Ainslie confronted media after feeling that the camera boat’s wake affected his race result. It’s a situation that is quite new for sailing, but not unknown in sports where the relationship between the media and the athletes can be a delicate one.
Earlier this year, Manchester United striker Wayne Rooney received a 2 match ban for swearing at a camera. The player claimed that a Sky cameramen broke an unwritten rule by going on the pitch to get a close-up of the striker.
In sailing, there are quite a few instances of media boats and spectator boats getting in the way, but perhaps none of them were as ‘important’ or as public as this race. At the start the last Sydney Hobart Race, Wild Thing collided with a camera boat that didn’t realise how fast the maxi-yacht was travelling. In 2009, Dee Caffari was thrown overboard when an Extreme 40 skippered by Shirley Robertson hit a specator boat in Cowes. And earlier this year, an AC45 was impeded in a race when a large hospitality boat found itself inside the race-course during the Plymouth round of the America’s Cup World Series.
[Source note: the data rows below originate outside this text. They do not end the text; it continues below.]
(** The signals of an endpoint whose lock is held have been called back: a window goes. *)
Lemma wins_ok_list_del {W lv oo N k L T E} ep ls p a : wins_ok W lv oo N k L T E → L !! ep = Some (ls, p) →
  (p <= k)%nat ∨ hung W = true →
  let W' := on_info ep (fun i => set_list false (without a (remote_list i)) i) W in
  wins_ok W' lv oo N k (<[ep := (lists_of W' ep, p)]> L) T E.
Proof.
  intros H Hl Hpk W'. wins_destruct H.
  assert (∀ e, e ≠ ep → lists_of W' e = lists_of W e) as Hne by (intros e He; rewrite lists_on_info; by case_decide).
  split; try done.
  - rewrite dom_insert_L. cbn. rewrite -Hdom. apply elem_of_dom_2 in Hl. set_solver.
  - intros e ls' p' [[-> [= <- <-]]|[He Hl']]%lookup_insert_Some; [done|]. rewrite Hne //. by eapply Hlists.
  - intros e ls' p' i [[-> [= <- <-]]|[He Hl']]%lookup_insert_Some Hi; by eapply Hlocked.
  - intros e. rewrite info_on_info. case_decide as E0; [subst; apply Htw|apply Htw].
  - intros Hh i e Hi Hk. destruct (decide (e = ep)) as [->|He].
    + destruct Hpk as [Hpk|Hpk]; [specialize (Hlocked _ _ _ _ Hl Hi); lia|]. cbn in Hh. congruence.
    + rewrite /has_windows Hne //. by apply Hpend.
  - intros e He. apply Hlive. destruct (decide (e = ep)) as [->|Hn]; [|by rewrite /has_windows -Hne].
    revert He. rewrite /has_windows lists_on_info decide_True // /lists_of. cbn [set_list self_list remote_list].
    intros He Heq. apply He. injection Heq as -> ->. done.
  - intros e self. rewrite info_on_info. case_decide as E0; [|apply Hok]. subst e. rewrite list_of_set. destruct self; cbn [Bool.eqb]; [apply (Hok ep true)|].
    apply windows_ok_without, (Hok ep false).
Qed.

(** A window has been destroyed. *)
Lemma wins_ok_tw_dec {W lv oo N k L T E} j ep p : wins_ok W lv oo N k L T E → T !! j = Some (ep, p) →
  (p <= k)%nat ∨ hung W = true → wins_ok (on_info ep (add_tw (-1)) W) lv oo N k L (delete j T) E.
Proof.
  intros H Hj Hpk. wins_destruct H. split; try done.
  - intros e ls q. rewrite lists_add_tw. apply Hlists.
  - intros e. rewrite info_on_info (tcnt_delete _ _ _ _ Hj) /b2z. cbn [fst]. case_decide; case_bool_decide; subst; try done;
      rewrite -Htw; cbn [add_tw tw_refcount]; lia.
  - intros Hh i e Hi Hk. rewrite /has_windows lists_add_tw. destruct (Hpend Hh i e Hi Hk) as [?|(j' & q & Hj' & Hq)]; [by left|].
    right. destruct (decide (j' = j)) as [->|Hn].
    + rewrite Hj in Hj'. injection Hj' as <- <-. destruct Hpk; [lia|]. cbn in Hh. congruence.
    + exists j', q. by rewrite lookup_delete_ne.
  - intros e. rewrite /has_windows lists_add_tw. apply Hlive.
  - intros j' e q [_ Hj']%lookup_delete_Some. by eapply Htok.
  - intros e self. rewrite info_on_info. case_decide as E0; [subst; apply (Hok ep)|apply Hok].
Qed.

(** A wait for all DMA has failed. *)
Lemma wins_ok_hung {W lv oo N k L T E} : wins_ok W lv oo N k L T E → wins_ok (set_hung W) lv oo N k L T E.
Proof. intros H. wins_destruct H. by split. Qed.

(** Changes of the rest of the state. *)
Lemma wins_ok_look {W lv oo N k L T E} ep self : wins_ok W lv oo N k L T E → wins_ok (look ep self W) lv oo N k L T E.
Proof. intros H. wins_destruct H. by split. Qed.
Lemma wins_ok_queue {W lv oo N k L T E} f : wins_ok W lv oo N k L T E → wins_ok (on_queue f W) lv oo N k L T E.
Proof. intros H. wins_destruct H. by split. Qed.

(** What other code does to windows. *)
Lemma wins_ok_register {W lv oo N k L T E} ep self l : wins_ok W lv oo N k L T E → ep ∈ lv → ep ∉ rma_locked W → windows_ok l →
  list_of (info_of W ep) self ⊆ l → wins_ok (on_info ep (set_list self l) W) lv oo N k L T E.
Proof.
  intros H He Hn Hl Hsub. pose proof (not_locked ep H Hn) as Hnl. wins_destruct H. split; try done.
  - intros e ls p Hlk. rewrite lists_on_info. case_decide as E0; [subst; congruence|]. by eapply Hlists.
  - intros e. rewrite info_on_info. case_decide as E0; [subst; destruct self; apply Htw|apply Htw].
  - intros Hh i e Hi Hk. destruct (Hpend Hh i e Hi Hk) as [Hw|?]; [|by right]. left. revert Hw. rewrite /has_windows lists_on_info.
    case_decide as E0; [|done]. subst e. rewrite /lists_of. destruct self; cbn [set_list self_list remote_list list_of] in *; intros Hw [= E1 E2];
      apply Hw; revert Hsub; rewrite ?E1 ?E2; by intros ->%list_nil_subseteq.
  - intros e. destruct (decide (e = ep)) as [->|]; [done|]. rewrite /has_windows lists_on_info decide_False //. apply Hlive.
  - intros e s. rewrite info_on_info. case_decide as E0; [|apply Hok]. subst e. rewrite list_of_set. destruct (Bool.eqb self s); [done|apply Hok].
Qed.

Lemma wins_ok_counts {W lv oo N k L T E} ep tcw mmn : wins_ok W lv oo N k L T E → wins_ok (on_info ep (set_counts tcw mmn) W) lv oo N k L T E.
Proof.
  intros H. wins_destruct H. assert (∀ e, lists_of (on_info ep (set_counts tcw mmn) W) e = lists_of W e) as Hl.
  { intros e. rewrite lists_on_info. case_decide as E0; [by subst|done]. }
  split; try done.
  - intros e ls p. rewrite Hl. apply Hlists.
  - intros e. rewrite info_on_info. case_decide as E0; [subst; apply Htw|apply Htw].
  - intros Hh i e Hi Hk. rewrite /has_windows Hl. by apply Hpend.
  - intros e. rewrite /has_windows Hl. apply Hlive.
  - intros e self. rewrite list_of_lists Hl -list_of_lists. apply Hok.
Qed.

(** A window is queued: it came from a list, or was none of a list. *)
Lemma wins_ok_tw_inc {W lv oo N k L T E} j ep : wins_ok W lv oo N k L T E → ep ∈ lv → T !! j = None →
  wins_ok (on_info ep (add_tw 1) W) lv oo N k L (<[j := (ep, N)]> T) E.
Proof.
  intros H He Hj. wins_destruct H. split; try done.
  - intros e ls q. rewrite lists_add_tw. apply Hlists.
  - intros e. rewrite info_on_info (tcnt_insert _ _ _ _ Hj) /b2z. cbn [fst]. case_decide; case_bool_decide; subst; try done;
      rewrite -Htw; cbn [add_tw tw_refcount]; lia.
  - intros Hh i e Hi Hk. rewrite /has_windows lists_add_tw. destruct (Hpend Hh i e Hi Hk) as [?|(j' & q & Hj' & Hq)]; [by left|].
    right. exists j', q. rewrite lookup_insert_ne //. congruence.
  - intros e. rewrite /has_windows lists_add_tw. apply Hlive.
  - intros j' e q [[-> [= <- <-]]|[_ Hj']]%lookup_insert_Some; [done|by eapply Htok].
  - intros e self. rewrite info_on_info. case_decide as E0; [subst; apply (Hok ep)|apply Hok].
Qed.

Lemma wins_ok_unregister {W lv oo N k L T E} j ep self a : wins_ok W lv oo N k L T E → ep ∉ rma_locked W → T !! j = None →
  list_of (info_of W ep) self ≠ [] →
  wins_ok (on_info ep (fun i => add_tw 1 (set_list self (without a (list_of i self)) i)) W) lv oo N k L (<[j := (ep, N)]> T) E.
Proof.
  intros H Hn Hj Hl. pose proof (not_locked ep H Hn) as Hnl.
  assert (ep ∈ lv) as He.
  { eapply wk_live; [exact H|]. intros [= E1 E2]. destruct self; done. }
  wins_destruct H.
  assert (∀ e, e ≠ ep → lists_of (on_info ep (fun i => add_tw 1 (set_list self (without a (list_of i self)) i)) W) e = lists_of W e) as Hne
    by (intros e He'; rewrite lists_on_info; by case_decide).
  split; try done.
  - intros e ls q Hlk. rewrite Hne; [by eapply Hlists|congruence].
  - intros e. rewrite info_on_info (tcnt_insert _ _ _ _ Hj) /b2z. cbn [fst]. case_decide; case_bool_decide; subst; try done;
      rewrite -Htw; [|lia]. by destruct self.
  - intros Hh i e Hi Hk. destruct (decide (e = ep)) as [->|Hn'].
    + right. exists j, N. rewrite lookup_insert_eq. split; [done|]. by eapply Hnew.
    + rewrite /has_windows Hne //. destruct (Hpend Hh i e Hi Hk) as [?|(j' & q & Hj' & Hq)]; [by left|].
      right. exists j', q. rewrite lookup_insert_ne //. congruence.
  - intros e Hw. destruct (decide (e = ep)) as [->|Hn']; [done|]. apply Hlive. by rewrite /has_windows -Hne.
  - intros j' e q [[-> [= <- <-]]|[_ Hj']]%lookup_insert_Some; [done|by eapply Htok].
  - intros e s. rewrite info_on_info. case_decide as E0; [|apply Hok]. subst e.
    change (windows_ok (list_of (set_list self (without a (list_of (info_of W ep) self)) (info_of W ep)) s)). rewrite list_of_set.
    destruct (Bool.eqb self s) eqn:Es; [|apply Hok]. apply windows_ok_without, Hok.
Qed.

(** An endpoint without windows, and none queued, is cleaned up. *)
Lemma wins_ok_uninit {W lv oo N k L T E} ep : wins_ok W lv oo N k L T E → ¬ has_windows W ep → tw_refcount (info_of W ep) = 0 →
  wins_ok W (lv ∖ {[ ep ]}) oo N k L T E.
Proof.
  intros H Hw Hz. wins_destruct H. split; try done.
  - intros e He. apply elem_of_difference. split; [by apply Hlive|]. rewrite elem_of_singleton. intros ->. done.
  - intros j e p Hj. apply elem_of_difference. split; [by eapply Htok|]. rewrite elem_of_singleton. intros ->.
    rewrite Htw in Hz. by apply (tcnt_zero ep T j p).
Qed.

Lemma wins_ok_start lv : wins_ok (WState ∅ ∅ [] false []) lv false 0 0 ∅ ∅ ∅.
Proof.
  split; try done. intros ep self. rewrite /info_of /= lookup_empty /=. destruct self; (split_and!; [constructor|split; constructor|constructor]).
Qed.

(** ** Updates *)

Section Wins.
Context `{!fenceG Σ}.
Context (γ : bool → names).
Implicit Types (n : bool) (x : node) (W : wstate).

#[local] Notation wins := (wins γ).
#[local] Notation lock_tok := (lock_tok γ).
#[local] Notation tw_tok := (tw_tok γ).
#[local] Notation count_lb := (count_lb γ).
#[local] Notation called_lb := (called_lb γ).
#[local] Notation hung_lb := (hung_lb γ).
#[local] Notation seen_at := (seen_at γ).
#[local] Notation sep_at := (sep_at γ).

#[export] Instance count_lb_persistent n m : Persistent (count_lb n m).
Proof. rewrite /FenceLogic.count_lb. case_decide; apply _. Qed.
#[export] Instance sub_at_persistent n m ck : Persistent (sub_at γ n m ck).
Proof. rewrite /sub_at. case_decide; apply _. Qed.
#[export] Instance called_lb_persistent n m : Persistent (called_lb n m).
Proof. rewrite /FenceLogic.called_lb. case_decide; apply _. Qed.
#[export] Instance seen_at_persistent n e : Persistent (seen_at n e).
Proof. apply _. Qed.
Then there are the situations which go unreported. Like light wind events during the World Match Racing Tour where sailors shake their head and occasionally throw their hands in the air and plead with marshals to do something about the proximity of spectator and media boats. In those cases, the sailors don’t find themselves in front of a jury – justifying why they are not guilty of misconduct or bringing the sport into disrepute – but this case is different.
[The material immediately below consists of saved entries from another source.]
#[local] Notation wp := (wp γ conn).
#[local] Notation prog_lb := (prog_lb γ).
#[local] Notation held_tok := (held_tok γ).
#[local] Notation is_mark := (is_mark γ).
#[local] Notation opt_mark := (opt_mark γ).
#[local] Notation opt_ran := (opt_ran γ).
#[local] Notation pin := (pin γ).
#[local] Notation block := (block γ).
#[local] Notation req := (req γ).
#[local] Notation spec := (spec γ).
#[local] Notation req_out := (req_out γ).
#[local] Notation msg_res := (msg_res γ conn).
#[local] Notation signalled := (signalled γ).
#[local] Notation loops := (FenceTask.loops conn).
#[local] Notation marked_node := (FenceTask.marked_node conn).
#[local] Notation signal_node := (FenceTask.signal_node conn).
#[local] Notation signal_at := (signal_at γ conn).
#[local] Notation count_lb := (count_lb γ).
#[local] Notation sub_at := (sub_at γ).
#[local] Notation called_lb := (called_lb γ).
#[local] Notation lock_tok := (lock_tok γ).

(** ** The channel *)

Lemma no_count n : ⊢ count_lb n 0.
Proof. by iStartProof. Qed.

Lemma no_sub n ck : ⊢ sub_at n 0 ck.
Proof. by iStartProof. Qed.

Lemma wp_scif_dma_submit n idx flags cb l m R Φ :
  held_tok n (Some (idx, flags)) -∗ prog_lb n l -∗ count_lb n m -∗ cb_pre γ n flags cb R -∗
  (∀ ck, ⌜0 < ck < 2 ^ 31⌝ -∗ (⌜flags ≠ 0⌝ → is_mark n l ck) -∗ sub_at n m ck -∗ R -∗ Φ ck) -∗
  wp n (scif_dma_submit again idx cb) Φ.
Proof.
  iIntros "Ht Hl Hn Hcb HΦ". destruct again as [|a]; cbn [scif_dma_submit]; iApply wp_bind; iApply (wp_submit with "Ht Hl Hn Hcb");
    iIntros (ck Hck) "Hm Hs Hp"; [|rewrite (proj2 (Z.eqb_neq ck (- EBUSY))); [|unfold EBUSY; lia]];
    iApply wp_ret; by iApply ("HΦ" with "[//] Hm Hs Hp").
Qed.

(** One that nobody counts. *)
Lemma wp_submit_plain n idx flags cb l R Φ :
  held_tok n (Some (idx, flags)) -∗ prog_lb n l -∗ cb_pre γ n flags cb R -∗
  (∀ ck, ⌜0 < ck < 2 ^ 31⌝ -∗ (⌜flags ≠ 0⌝ → is_mark n l ck) -∗ R -∗ Φ ck) -∗
  wp n (scif_dma_submit again idx cb) Φ.
Proof.
  iIntros "Ht Hl Hcb HΦ". iApply (wp_scif_dma_submit with "Ht Hl [] Hcb"); [iApply no_count|]. iIntros (ck Hck) "Hm _ HR".
  by iApply ("HΦ" with "[//] Hm HR").
Qed.

Lemma no_submit_error ck : 0 < ck < 2 ^ 31 → negb (dma_submit_error ck =? 0) = false.
Proof. intros H. unfold dma_submit_error. zcases; done || lia. Qed.

Lemma req_ok_zero flags : 0 <= flags → req_ok 0 0 0 flags.
Proof. unfold req_ok. lia. Qed.

(** The marks. *)
Lemma wp__scif_fence_mark n ep mark l Φ : prog_lb n l -∗ pin n ep KUser -∗
  (∀ r : Z * Z, pin n ep KUser -∗ (⌜r.1 = 0⌝ → is_mark n l r.2) -∗ Φ r) -∗ wp n (_scif_fence_mark again ep mark) Φ.
Proof.
  iIntros "#Hl Hk HΦ". unfold _scif_fence_mark. iApply wp_bind. iApply (wp_deref with "Hk"). iIntros "Hk".
  change x100 with false. cbn [bind mret prog_ret]. change (negb (0 =? 0)) with false. cbn match.
  iApply wp_bind. iApply wp_prep; [by apply req_ok_zero|]. iIntros (r) "Ht".
  destruct r as [idx|]; [|iApply wp_ret; iApply ("HΦ" with "Hk"); by iIntros (?)].
  iApply wp_bind. iApply (wp_submit_plain _ _ _ (Some (CbMark ep)) _ (pin n ep KOwed) with "Ht Hl [Hk]"); [iFrame "Hk"; by iIntros "$"|]. iIntros (ck Hck) "#Hm Hk".
  rewrite no_submit_error //. iApply wp_bind. iApply (wp_inc_mark with "Hk"). iIntros "Hk".
  iApply wp_bind. iApply wp_issue. iApply wp_ret. iApply ("HΦ" with "Hk"). iIntros (_). by iApply "Hm".
Qed.

Lemma wp_wait_event n ck o Φ : opt_mark n o ck -∗ (∀ z, (⌜0 < z⌝ → opt_ran n o) -∗ Φ z) -∗ wp n (wait_event ck) Φ.
Proof.
  iIntros "Hm HΦ". unfold wait_event. iApply wp_bind. iApply (wp_status with "Hm"); [iApply no_sub|]. iIntros ([]) "H".
  - iApply wp_ret. iApply "HΦ". iIntros (_). by iDestruct "H" as "[$ _]".
  - iApply wp_choose. iIntros (z Hz). iApply "HΦ". iIntros (Hp). exfalso. apply orb_true_iff in Hz as [Hz|Hz]; apply Z.eqb_eq in Hz as ->; [lia|done].
Qed.

Lemma wp__scif_fence_wait n ep mark o k Φ : opt_mark n o (ScifFence.cookie_of mark) -∗ pin n ep k -∗
  (∀ err, pin n ep k -∗ (⌜err = 0⌝ → opt_ran n o) -∗ Φ err) -∗ wp n (_scif_fence_wait ep mark) Φ.
Proof.
  iIntros "Hm Hk HΦ". unfold _scif_fence_wait. iApply wp_bind. iApply (wp_deref with "Hk"). iIntros "Hk".
  iApply wp_bind. iApply (wp_wait_event with "Hm"). iIntros (z) "Hr". destruct (Z.eqb_spec z 0) as [->|Hz].
  { iApply wp_ret. iApply ("HΦ" with "Hk"). by iIntros (?). }
  destruct (Z.ltb_spec 0 z) as [Hp|Hp]; iApply wp_ret; iApply ("HΦ" with "Hk"); [|by iIntros (?)]. iIntros (_). by iApply "Hr".
Qed.

(** Waiting for all DMA. *)
Lemma wp_scif_sync_dma n chan sync l Φ : prog_lb n l -∗ (∀ err, (⌜err = 0 ∧ sync = true⌝ → ran_lb γ n l) -∗ Φ err) -∗
  wp n (scif_sync_dma again chan sync) Φ.
Proof.
  iIntros "#Hl HΦ". unfold scif_sync_dma. destruct chan; cbn [negb]; [|iApply wp_ret; iApply "HΦ"; by iIntros ([? _])].
  iApply wp_bind. iApply wp_prep; [by apply req_ok_zero|]. iIntros (r) "Ht".
  destruct r as [idx|]; [|iApply wp_ret; iApply "HΦ"; by iIntros ([? _])].
  iApply wp_bind. iApply (wp_submit_plain _ _ _ None _ True with "Ht Hl"); [done|]. iIntros (ck Hck) "#Hm _".
  rewrite no_submit_error //. destruct sync; cbn [negb].
  - iApply wp_bind. unfold dma_sync_wait. iApply wp_bind. iApply wp_issue. iApply (wp_status _ _ _ _ (Some l)); [by iApply "Hm"|iApply no_sub|].
    iIntros (b) "Hb". iApply wp_ret. iApply "HΦ". iIntros ([E _]). destruct b; [|done]. by iDestruct "Hb" as "[$ _]".
  - iApply wp_bind. iApply wp_issue. iApply wp_ret. iApply "HΦ". by iIntros ([_ ?]).
Qed.

Lemma wp_scif_async_dma n chan l m Φ : prog_lb n l -∗ count_lb n m -∗ (∀ err, (⌜err = 0⌝ → ran_lb γ n l ∗ called_lb n m) -∗ Φ err) -∗
  wp n (scif_async_dma again chan) Φ.
Proof.
  iIntros "#Hl #Hn HΦ". unfold scif_async_dma. destruct chan; cbn [negb]; [|iApply wp_ret; iApply "HΦ"; by iIntros (?)].
  iApply wp_bind. iApply wp_new_completion. iIntros (c). iApply wp_bind. iApply wp_prep; [by apply req_ok_zero|]. iIntros (r) "Ht".
  destruct r as [idx|]; [|iApply wp_ret; iApply "HΦ"; by iIntros (?)].
  iApply wp_bind. iApply (wp_scif_dma_submit _ _ _ (Some (CbDone c)) _ _ True with "Ht Hl Hn"); [done|]. iIntros (ck Hck) "#Hm #Hs _".
  rewrite no_submit_error //. iApply wp_bind. iApply wp_issue. iApply wp_bind. iApply wp_wait_done.
  iApply wp_bind. iApply (wp_status _ _ _ _ (Some l) with "[] Hs"); [by iApply "Hm"|]. iIntros (b) "Hb". iApply wp_ret. iApply "HΦ".
  iIntros (E). by destruct b.
Qed.

Lemma wp_drain_poll n chan l Φ : prog_lb n l -∗ (∀ err, (⌜err = 0⌝ → ran_lb γ n l) -∗ Φ err) -∗ wp n (scif_drain_dma_poll again chan) Φ.
Proof.
  iIntros "#Hl HΦ". unfold scif_drain_dma_poll. destruct chan; cbn [negb]; [|iApply wp_ret; iApply "HΦ"; by iIntros (?)].
  iApply (wp_scif_sync_dma with "Hl"). iIntros (err) "H". iApply "HΦ". iIntros (->). by iApply "H".
Qed.

Lemma wp_drain_intr n chan l m Φ : prog_lb n l -∗ count_lb n m -∗ (∀ err, (⌜err = 0⌝ → ran_lb γ n l ∗ called_lb n m) -∗ Φ err) -∗
  wp n (scif_drain_dma_intr again chan) Φ.
Proof.
  iIntros "#Hl #Hn HΦ". unfold scif_drain_dma_intr. destruct chan; cbn [negb]; [|iApply wp_ret; iApply "HΦ"; by iIntros (?)].
  by iApply (wp_scif_async_dma with "Hl Hn").
Qed.

Lemma wp_dma_transfer n dst src len flags cb Φ : req_ok src dst len flags → (∀ err, Φ err) -∗ wp n (dma_transfer again dst src len flags cb) Φ.
Proof.
  iIntros (Hreq) "HΦ". unfold dma_transfer. iApply wp_bind. iApply wp_prep; [done|]. iIntros (r) "Ht".
  destruct r as [idx|]; [|by iApply wp_ret]. iApply wp_bind.
  iApply wp_bupd. iMod (own_unit (mono_listUR (leibnizO copy)) (g_prog (γ n))) as "#Hl". iModIntro.
  iApply (wp_submit_plain _ _ _ (CbOther <$> cb) [] True with "Ht Hl"); [by destruct cb|]. iIntros (ck Hck) "_ _".
  rewrite no_submit_error //. iApply wp_bind. iApply wp_issue. by iApply wp_ret.
Qed.

(** ** Signals *)

Lemma wp__scif_prog_signal n ep dst v l ls p Φ : 0 <= dst < 2 ^ 47 → ls ≠ ([], []) → prog_lb n l -∗ lock_tok n ep ls p -∗
  (∀ err, (∃ p', lock_tok n ep ls p') -∗ (⌜err = 0⌝ → signalled n l v dst) -∗ Φ err) -∗ wp n (_scif_prog_signal again ep dst v) Φ.
Proof.
  iIntros (Hdst Hls) "#Hl Hlk HΦ". unfold _scif_prog_signal.
  iAssert (□ ∀ err, ⌜err ≠ 0⌝ -∗ lock_tok n ep ls p -∗ (∀ err, (∃ p', lock_tok n ep ls p') -∗ (⌜err = 0⌝ → signalled n l v dst) -∗ Φ err) -∗ Φ err)%I as "#Hfail".
  { iIntros "!>" (err He) "Hlk HΦ". iApply ("HΦ" with "[Hlk]"); [by iExists p|]. by iIntros (?). }
  iApply wp_bind. iApply wp_prep; [by apply req_ok_zero|]. iIntros (r) "Ht".
  destruct r as [idx|]; [|iApply wp_ret; by iApply ("Hfail" with "[] Hlk HΦ")].
  iApply wp_bind. iApply (wp_submit_plain _ _ _ None _ True with "Ht Hl"); [done|]. iIntros (ck Hck) "_ _". rewrite no_submit_error //.
  iApply wp_bind. iApply wp_issue. iApply wp_bind. iApply wp_pool_alloc. iIntros ([a|]) "Hb"; [|iApply wp_ret; by iApply ("Hfail" with "[] Hlk HΦ")].
  iDestruct "Hb" as "(%st & Hb & %Ha)". iApply wp_bind. iApply (wp_pool_set _ _ _ _ _ (Status a v ep) with "Hb"). iIntros "Hb".
  iApply wp_bind. iApply (wp_prep_signal with "Hb Hl"); [unfold req_ok, offsetof_val, sizeof_scif_status, DMA_PREP_INTERRUPT in *; lia|].
  iIntros ([idx2|]) "Ht Hres".
  - iDestruct "Hres" as "(%q & %l' & Hb & Htok & #Ha & #Hl' & %Hp)". iApply wp_bind.
    iApply (wp_submit_plain _ _ _ (Some (CbSignal a)) _ (∃ p', lock_tok n ep ls p')%I with "Ht Hl [Hb Htok Hlk]").
    { iExists _, _, l, ls, p. iSplitL "Hb Htok"; [iExists q, l'; iFrame "Hb Htok Ha Hl'"; done|]. iSplit; [done|]. iFrame "Hlk". by iIntros "$". }
    iIntros (ck2 Hck2) "_ Hlk". rewrite no_submit_error //. iApply wp_bind. iApply wp_issue. iApply wp_ret. iApply ("HΦ" with "Hlk").
    iIntros (_). iExists q, a. iFrame "Ha". iPureIntro. lia.
  - iApply wp_bind. iApply (wp_pool_free with "Hres"). iApply wp_ret. by iApply ("Hfail" with "[] Hlk HΦ").
Qed.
In Ainslie’s case, a jury hearing found fault from both the media and the sailor, but disqualified the Skandia Team GBR sailor from both of the day’s races for gross misconduct.
In an offiical statement Ben Ainslie said:
I overreacted to what I thought was a situation where I felt my performance was being severely hindered. I’m very thankful that everyone involved has taken it how it was – as something which was blown out of proportion in terms of what actually happened. We’ve all apologised to each other and are looking forward to moving on.
I’m obviously really disappointed with the decision. Unfortunately it’s part and parcel of the sport trying to develop its area within TV and in a number of instances this week that line has been crossed and that’s something which everyone has to accept is a development.
Stephen Park, RYA Olympic Manager also blamed a change in the way sailing is communicated:
Unfortunately because of the situation we were in, with the sport trying to move to better television images to appeal to that market, sometimes there’s a learning process to go through from a television perspective and sometimes there are implications and this is an example of one of those.
At the moment the sport seems to be fumbling its way into trying to make the sport more appealing for television but surely there is a better way than trialing new race formats, rule regulations and specifically in this case media initiatives than trialing them at the World Championship which is arguably the most important event in the Olympic cycle outside of the Games themselves.
Even if, as recognised by the jury, the media boat was at fault, Ainslie’s actions, as one of the sport’s most public role models gave the sport of sailing mass media coverage for all the wrong reasons.
Sailing coaches around the world now need to tell young sailors who look up to and respect Ainslie that abandoning your boat, climbing onto a rib – having a go at the media and then swimming back to your boat in front of a ‘stadium sailing’ crowd and the world’s photographic media is not acceptable. And the jury also had to say that from the point of view of the sport – it is not acceptable behaviour.
Meanwhile, the headlines should have been reserved for the medalists like Australia’s Mathew Belcher and Malcolm Page who won their second consecutive World Championship in the 470 or the eventual winner of the Finn event Giles Scott.
Ainslie should count himself lucky that he doesn’t play a sport where the governing body takes a zero tolerance attitude to the public behaviour of atheltes. Sports like the NFL have been known to punish players for not tucking their shirts in, while earlier this year, Tiger Woods was fined for spitting on a green in Dubai.